→ Problem to solve: Whenever a line in the data holds the string "EmptyString", copy that line.

Segment Start: Provided information

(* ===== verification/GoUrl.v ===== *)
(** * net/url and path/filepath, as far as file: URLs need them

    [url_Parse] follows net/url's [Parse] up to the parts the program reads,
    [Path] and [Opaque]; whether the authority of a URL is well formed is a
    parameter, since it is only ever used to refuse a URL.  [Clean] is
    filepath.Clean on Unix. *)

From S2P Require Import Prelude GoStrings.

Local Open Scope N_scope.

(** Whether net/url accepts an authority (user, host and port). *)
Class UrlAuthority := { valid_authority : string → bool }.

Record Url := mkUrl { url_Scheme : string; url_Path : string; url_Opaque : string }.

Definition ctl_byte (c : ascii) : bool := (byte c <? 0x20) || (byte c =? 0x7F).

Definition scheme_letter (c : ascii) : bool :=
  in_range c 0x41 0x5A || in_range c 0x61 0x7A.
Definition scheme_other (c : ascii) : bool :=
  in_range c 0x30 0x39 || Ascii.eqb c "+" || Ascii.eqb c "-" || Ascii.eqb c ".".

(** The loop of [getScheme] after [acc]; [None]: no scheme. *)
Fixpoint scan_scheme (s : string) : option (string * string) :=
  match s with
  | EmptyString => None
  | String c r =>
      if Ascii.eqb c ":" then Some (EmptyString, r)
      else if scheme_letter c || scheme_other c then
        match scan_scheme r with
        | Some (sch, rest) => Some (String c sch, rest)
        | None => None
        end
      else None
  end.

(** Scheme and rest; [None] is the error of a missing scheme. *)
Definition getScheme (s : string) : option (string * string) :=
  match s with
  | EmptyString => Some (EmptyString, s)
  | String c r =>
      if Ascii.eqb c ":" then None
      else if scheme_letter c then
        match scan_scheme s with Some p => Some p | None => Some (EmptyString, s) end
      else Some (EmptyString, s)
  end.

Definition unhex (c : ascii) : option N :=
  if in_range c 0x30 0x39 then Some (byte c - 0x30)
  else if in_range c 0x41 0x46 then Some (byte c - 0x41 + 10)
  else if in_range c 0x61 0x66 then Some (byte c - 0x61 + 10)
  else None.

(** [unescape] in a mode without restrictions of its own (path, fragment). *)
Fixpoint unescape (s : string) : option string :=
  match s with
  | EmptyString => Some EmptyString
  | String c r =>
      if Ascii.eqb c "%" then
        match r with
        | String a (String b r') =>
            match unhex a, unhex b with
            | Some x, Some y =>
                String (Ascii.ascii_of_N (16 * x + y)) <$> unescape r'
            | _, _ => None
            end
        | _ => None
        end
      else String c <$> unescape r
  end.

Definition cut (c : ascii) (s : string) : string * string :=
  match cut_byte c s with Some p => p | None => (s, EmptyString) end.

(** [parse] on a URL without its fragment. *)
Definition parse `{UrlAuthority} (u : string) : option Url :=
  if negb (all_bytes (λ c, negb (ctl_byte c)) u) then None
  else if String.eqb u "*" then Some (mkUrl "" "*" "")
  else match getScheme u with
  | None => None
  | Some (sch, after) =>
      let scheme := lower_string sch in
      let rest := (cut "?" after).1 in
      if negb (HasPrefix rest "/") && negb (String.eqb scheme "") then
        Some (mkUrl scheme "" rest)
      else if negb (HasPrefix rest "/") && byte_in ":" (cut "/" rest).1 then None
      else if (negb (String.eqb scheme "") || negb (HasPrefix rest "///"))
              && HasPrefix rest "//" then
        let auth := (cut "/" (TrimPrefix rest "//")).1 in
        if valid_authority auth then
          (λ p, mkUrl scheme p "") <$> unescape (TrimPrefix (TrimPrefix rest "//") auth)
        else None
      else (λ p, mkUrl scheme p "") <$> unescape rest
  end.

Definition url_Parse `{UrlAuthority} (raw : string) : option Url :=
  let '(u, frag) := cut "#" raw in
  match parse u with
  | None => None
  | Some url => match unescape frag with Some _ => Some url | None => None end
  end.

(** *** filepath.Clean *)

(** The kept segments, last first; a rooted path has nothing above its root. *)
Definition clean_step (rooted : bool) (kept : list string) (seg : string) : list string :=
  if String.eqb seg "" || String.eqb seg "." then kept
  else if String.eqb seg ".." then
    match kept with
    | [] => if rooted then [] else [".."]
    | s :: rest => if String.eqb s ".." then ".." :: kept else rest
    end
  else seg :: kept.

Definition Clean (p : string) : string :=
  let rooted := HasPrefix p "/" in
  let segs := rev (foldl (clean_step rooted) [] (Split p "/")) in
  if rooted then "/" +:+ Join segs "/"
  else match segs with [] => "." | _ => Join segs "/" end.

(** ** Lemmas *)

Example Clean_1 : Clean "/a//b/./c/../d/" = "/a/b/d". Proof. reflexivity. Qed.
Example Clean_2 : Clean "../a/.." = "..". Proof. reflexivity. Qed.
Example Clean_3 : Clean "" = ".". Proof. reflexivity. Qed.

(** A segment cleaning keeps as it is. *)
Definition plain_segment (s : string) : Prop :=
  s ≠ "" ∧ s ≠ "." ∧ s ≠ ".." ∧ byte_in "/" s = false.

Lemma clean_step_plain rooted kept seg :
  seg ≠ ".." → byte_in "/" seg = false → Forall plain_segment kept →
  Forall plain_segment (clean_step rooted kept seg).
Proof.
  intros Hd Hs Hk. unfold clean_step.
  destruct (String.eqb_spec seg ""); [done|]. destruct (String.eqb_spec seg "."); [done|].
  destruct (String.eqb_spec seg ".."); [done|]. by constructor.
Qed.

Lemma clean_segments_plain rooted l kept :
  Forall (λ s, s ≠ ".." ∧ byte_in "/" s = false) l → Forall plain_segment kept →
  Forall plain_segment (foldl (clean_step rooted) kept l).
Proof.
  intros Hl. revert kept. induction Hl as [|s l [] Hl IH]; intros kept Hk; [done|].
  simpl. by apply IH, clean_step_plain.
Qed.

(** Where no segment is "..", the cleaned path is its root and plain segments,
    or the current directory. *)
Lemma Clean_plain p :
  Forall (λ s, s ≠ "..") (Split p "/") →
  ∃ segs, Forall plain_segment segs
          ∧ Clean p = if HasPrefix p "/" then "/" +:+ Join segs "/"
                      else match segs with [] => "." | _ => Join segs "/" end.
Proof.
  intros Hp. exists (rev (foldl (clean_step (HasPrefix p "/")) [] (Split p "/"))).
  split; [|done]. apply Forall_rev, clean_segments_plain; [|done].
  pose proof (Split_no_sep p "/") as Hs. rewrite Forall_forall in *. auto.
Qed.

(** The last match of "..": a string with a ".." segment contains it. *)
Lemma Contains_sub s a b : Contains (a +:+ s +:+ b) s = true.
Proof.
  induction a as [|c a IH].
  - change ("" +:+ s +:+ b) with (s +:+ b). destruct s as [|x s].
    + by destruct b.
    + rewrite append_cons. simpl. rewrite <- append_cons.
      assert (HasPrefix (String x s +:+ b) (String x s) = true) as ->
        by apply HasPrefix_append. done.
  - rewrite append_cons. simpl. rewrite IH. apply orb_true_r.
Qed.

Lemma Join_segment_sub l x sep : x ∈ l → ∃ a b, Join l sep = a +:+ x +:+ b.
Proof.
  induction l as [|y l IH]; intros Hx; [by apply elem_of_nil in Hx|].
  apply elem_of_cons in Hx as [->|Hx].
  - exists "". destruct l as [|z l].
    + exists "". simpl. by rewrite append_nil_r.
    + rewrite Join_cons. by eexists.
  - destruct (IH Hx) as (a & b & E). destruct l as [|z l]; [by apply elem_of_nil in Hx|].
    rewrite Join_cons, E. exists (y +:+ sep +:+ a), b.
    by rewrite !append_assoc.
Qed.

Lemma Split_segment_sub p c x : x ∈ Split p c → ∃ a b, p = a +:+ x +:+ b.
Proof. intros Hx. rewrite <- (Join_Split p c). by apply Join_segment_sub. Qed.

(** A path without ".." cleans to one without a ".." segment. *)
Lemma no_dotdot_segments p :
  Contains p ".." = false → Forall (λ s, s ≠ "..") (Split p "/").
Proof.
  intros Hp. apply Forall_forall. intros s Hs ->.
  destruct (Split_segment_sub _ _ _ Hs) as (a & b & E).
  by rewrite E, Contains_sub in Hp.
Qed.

Segment End: Provided information

→ Answer:
  | EmptyString => None
      if Ascii.eqb c ":" then Some (EmptyString, r)
  | EmptyString => Some (EmptyString, s)
        match scan_scheme s with Some p => Some p | None => Some (EmptyString, s) end
      else Some (EmptyString, s)
  | EmptyString => Some EmptyString
  match cut_byte c s with Some p => p | None => (s, EmptyString) end.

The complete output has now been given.